UK Supreme Court hears DABUS appeal
Stephen Thaler’s legal campaign returns to the limelight following rejection by several other jurisdictions | AI machine ‘DABUS’ tests invention theory under established patent law | Five Justices hear arguments on the ‘Absence of traditional human inventor’.
The question of whether an artificial intelligence (AI) robot can be a named inventor was heard today in the UK Supreme Court, following an appeal brought by physicist and inventor Stephen Thaler.
A bench of five Justices heard arguments from Thaler’s legal team, including professor Ryan Abbott, with the UK’s comptroller-general of patents, designs and trade marks, Adam Williams, responding.
The one-day hearing, which was live-streamed from the court, is the latest in Thaler’s ongoing legal campaign.
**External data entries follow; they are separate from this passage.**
(* ===== verification/ExtendBatch.v ===== *)
(** * The prefill batch

    Models [ScheduleBatch.init_new], [prepare_for_extend] and [mix_with_running]
    ([src/python/sglang/srt/managers/schedule_batch.py]): the admitted requests get rows and slots,
    their rows are written, and the columns of the batch are built.

    [ExtendInfo] holds the other fields of a request that this code reads or writes, by the identity of
    the request.  Off in the model: embeddings, multimodal and encoder inputs, Mamba states,
    multi-item scoring, the sampling tensors. *)

From S2P Require Import Prelude AllocKernels Allocator RadixKey RadixTree ReqPool ReqCache CacheAlloc DecodeBatch.

Record ExtendInfo := mkExtendInfo {
  ei_cached_tokens : Z;
  ei_cached_tokens_device : Z;
  ei_cached_tokens_host : Z;
  ei_cached_tokens_storage : Z;
  ei_cache_breakdown_computed : bool;
  ei_host_hit_length : Z;
  ei_storage_hit_length : Z;
  ei_logprob_start_len : Z;
  ei_top_logprobs_num : Z;
  ei_token_ids_logprob : option (list Z)
}.

(** The fields of the batch that only a prefill has. *)
Record ExtendFields := mkExtendFields {
  xf_prefix_lens : list Z;
  xf_extend_lens : list Z;
  xf_extend_num_tokens : Z;
  xf_extend_logprob_start_lens : list Z;
  xf_extend_input_logprob_token_ids : option (list Z)
}.

Definition prefix_len (r : DReq) : Z := zlen (rq_prefix_indices (dr_req r)).
Definition seq_len (r : DReq) : Z := zlen (rq_fill_ids (dr_req r)).
Definition new_ids (r : DReq) : list Z := (rq_fill_ids (dr_req r))⟨prefix_len r:⟩.

(** [init_new] *)
Definition init_new (reqs : list DReq) : RunningBatch :=
  mkRunningBatch reqs [] [] [] 0 None None None (existsb dr_return_logprob reqs) None None
    (existsb dr_stream reqs) (existsb dr_grammar reqs) false.

(** The batch as [alloc_for_extend] reads it. *)
Definition extend_view (reqs : list DReq) : ScheduleBatch :=
  mkScheduleBatch (map dr_req reqs) (map prefix_len reqs) (map dr_extend_input_len reqs)
    (zlen (concat (map new_ids reqs))) (map seq_len reqs) [] None.

(** The cached tokens are counted once, the breakdown by source at the first chunk. *)
Definition count_cached (r : DReq) (x : ExtendInfo) : ExtendInfo :=
  let cached := ei_cached_tokens x + (prefix_len r - dr_already_computed r) in
  let host_total := ei_host_hit_length x in
  let storage_portion := Z.min host_total (ei_storage_hit_length x) in
  if ei_cache_breakdown_computed x then
    mkExtendInfo cached (ei_cached_tokens_device x) (ei_cached_tokens_host x) (ei_cached_tokens_storage x) true
      (ei_host_hit_length x) (ei_storage_hit_length x) (ei_logprob_start_len x) (ei_top_logprobs_num x) (ei_token_ids_logprob x)
  else
    mkExtendInfo cached (Z.max 0 (prefix_len r - host_total)) (host_total - storage_portion) storage_portion true
      (ei_host_hit_length x) (ei_storage_hit_length x) (ei_logprob_start_len x) (ei_top_logprobs_num x) (ei_token_ids_logprob x).

(** The request with its row [q] after the loop of [prepare_for_extend]. *)
Definition extended (q : Req) (r : DReq) : DReq :=
  mkDReq (dr_id r) (dr_rid r) (dr_max_new_tokens r) (dr_finished r) (dr_to_finish r)
    (dr_input_embeds r) (dr_return_logprob r) (dr_stream r) (dr_grammar r)
    (dr_wait_queue_entry_time r) (dr_retraction_count r) false
    (dr_retracted_stain r) (dr_extend_input_len r) (dr_extend_logprob_start_len r)
    (if dr_retracted_stain r then dr_already_computed r else seq_len r) (dr_extend_batch_idx r + 1) (dr_decode_batch_idx r)
    (set_rq_kv_allocated_len (seq_len r) (set_rq_kv_committed_len (seq_len r) q)).

(** The token ids whose input log probabilities are computed: the next token of each position, padded
    with zeros. *)
Definition input_logprob_token_ids (r : DReq) (x : ExtendInfo) : list Z :=
  let start_len := if bool_decide (ei_logprob_start_len x = -1) then dr_input_len r else ei_logprob_start_len x in
  let global_start_idx := if bool_decide (prefix_len r < start_len) then start_len else prefix_len r in
  let global_end_idx := seq_len r in
  let ids := py_slice (rq_origin_input_ids (dr_req r)) (global_start_idx + 1) (global_end_idx + 1) in
  ids ++ replicate (Z.to_nat (dr_extend_input_len r - dr_extend_logprob_start_len r - zlen ids)) 0.

(** The loop: requests and their rows, with the other fields. *)
Fixpoint extend_requests (reqs : list (DReq * Req)) (infos : gmap nat ExtendInfo)
    : res (list DReq * list (list Z) * gmap nat ExtendInfo) :=
  match reqs with
  | [] => Ok ([], [], infos)
  | (r, q) :: rest =>
      _ ← py_assert (bool_decide (seq_len r - prefix_len r = dr_extend_input_len r));
      x ← match infos !! dr_id r with Some x => Ok x | None => Raise AttributeError end;
      let x' := if dr_retracted_stain r then x else count_cached r x in
      '(rs, ids, infos) ← extend_requests rest (<[dr_id r := x']> infos);
      Ok (extended q r :: rs, input_logprob_token_ids r x' :: ids, infos)
  end.

Definition clamp (lo hi v : Z) : Z := Z.min (Z.max v lo) hi.

(** [prepare_for_extend] of [init_new reqs]: the batch, its prefill fields, the other fields of the
    requests and the memory. *)
Definition prepare_for_extend `{Heapq} (attention_backend : string) (vocab_size : Z) (uninit : list Z) (reqs : list DReq)
    (infos : gmap nat ExtendInfo) (m : Mem) : res (RunningBatch * ExtendFields * gmap nat ExtendInfo * Mem) :=
  let b := init_new reqs in
  '(out_cache_loc, qs, t, k, p) ←
    alloc_for_extend attention_backend (extend_view reqs) (me_tree m) (me_kv m) (me_pool m) uninit;
  '(rs, ids, infos) ← extend_requests (zip reqs qs) infos;
  let num (f : ExtendInfo → Z) := map (λ r, from_option f 0 (infos !! dr_id r)) rs in
  Ok (mkRunningBatch rs (map row_index (map dr_req rs)) (map seq_len reqs)
        (map (λ r, Z.max (seq_len r) (dr_input_len r)) reqs) (sumZ (map seq_len reqs))
        (Some (concat (map new_ids reqs))) None (Some out_cache_loc) (rb_return_logprob b)
        (if rb_return_logprob b then Some (num ei_top_logprobs_num) else None)
        (if rb_return_logprob b then Some (map (λ r, infos !! dr_id r ≫= ei_token_ids_logprob) rs) else None)
        (rb_has_stream b) (rb_has_grammar b) (rb_batch_is_full b),
      mkExtendFields (map prefix_len reqs) (map dr_extend_input_len reqs) (zlen (concat (map new_ids reqs)))
        (map dr_extend_logprob_start_len reqs)
        (if rb_return_logprob b then Some (map (clamp 0 (vocab_size - 1)) (concat ids)) else None),
      infos, mkMem t k p).

(** ** Mixing with the running batch *)

Definition set_dr_extend (extend_input_len extend_logprob_start_len : Z) (q : Req) (r : DReq) : DReq :=
  mkDReq (dr_id r) (dr_rid r) (dr_max_new_tokens r) (dr_finished r) (dr_to_finish r)
    (dr_input_embeds r) (dr_return_logprob r) (dr_stream r) (dr_grammar r)
    (dr_wait_queue_entry_time r) (dr_retraction_count r) (dr_is_retracted r)
    (dr_retracted_stain r) extend_input_len extend_logprob_start_len
    (dr_already_computed r) (dr_extend_batch_idx r) (dr_decode_batch_idx r) q.

Definition set_rq_fill_ids (v : list Z) (r : Req) : Req :=
  mkReq (rq_origin_input_ids r) (rq_output_ids r) v (rq_extra_key r) (rq_priority r)
    (rq_skip_radix_cache_insert r) (rq_reasoning_tokens r) (rq_is_chunked r)
    (rq_kv_committed_len r) (rq_kv_allocated_len r) (rq_kv_committed_freed r)
    (rq_kv_overallocated_freed r) (rq_req_pool_idx r) (rq_prefix_indices r) (rq_last_node r)
    (rq_cache_protected_len r).

(** A running request as a prefill of one token; [set_extend_input_len(1)]. *)
Definition as_extend (logprob_start_len : nat → Z) (r : DReq) : DReq :=
  let fill_ids := rq_origin_input_ids (dr_req r) ++ rq_output_ids (dr_req r) in
  let l := logprob_start_len (dr_id r) in
  let start_len := if bool_decide (l = -1) then zlen fill_ids else Z.max l (prefix_len r) in
  set_dr_extend 1 (Z.min (start_len - prefix_len r) 1) (set_rq_fill_ids fill_ids (dr_req r)) r.

Definition cat_opt (x y : option (list Z)) : res (option (list Z)) :=
  match x, y with Some l, Some k => Ok (Some (l ++ k)) | _, _ => Raise TypeError end.

(** [mix_with_running]: the running requests follow those of the batch. *)
Definition mix_with_running (enable_overlap : bool) (logprob_start_len : nat → Z) (b : RunningBatch) (x : ExtendFields)
    (running : RunningBatch) : res (RunningBatch * ExtendFields) :=
  let running := set_rb_reqs (map (as_extend logprob_start_len) (rb_reqs running)) running in
  input_ids ← cat_opt (rb_input_ids b) (rb_input_ids running);
  out_cache_loc ← cat_opt (rb_out_cache_loc b) (rb_out_cache_loc running);
  b ← merge_batch b running;
  let delta := if enable_overlap then 0 else -1 in
  let bs := length (rb_reqs running) in
  Ok (mkRunningBatch (rb_reqs b) (rb_req_pool_indices b) (rb_seq_lens b) (rb_orig_seq_lens b) (rb_seq_lens_sum b)
        input_ids (rb_output_ids b) out_cache_loc (rb_return_logprob b) (rb_top_logprobs_nums b) (rb_token_ids_logprobs b)
        (rb_has_stream b) (rb_has_grammar b) (rb_batch_is_full b),
      mkExtendFields
        (xf_prefix_lens x ++ map (λ r, dr_input_len r + dr_output_len r + delta) (rb_reqs running))
        (xf_extend_lens x ++ replicate bs 1) (xf_extend_num_tokens x + Z.of_nat bs)
        (xf_extend_logprob_start_lens x ++ replicate bs 0) (xf_extend_input_logprob_token_ids x)).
Thaler, who masterminded the AI machine known as DABUS, has already had patent applications rejected by the UK, the US, the European Patent Office, and Australia.
South Africa is so far the only jurisdiction to have granted the patents, in July 2021—the first patent office in the world to grant a patent listing an AI rather than a person as the inventor. However, South Africa does not examine patent applications in a substantive way.
Thaler's application was rejected by the UK Intellectual Property Office (UKIPO) in 2019, a decision which was upheld by the England and Wales High Court the following year.
The English Court of Appeal dismissed his case in September 2021, but cautioned against the UKIPO’s resistance to the concept of AI ownership proposed by the case.
While Thaler had stated that his right to be granted a patent was on the basis of his ownership of DABUS (Device for the Autonomous Bootstrapping of Unified Sentience), he specifically did not want to name himself as the inventor.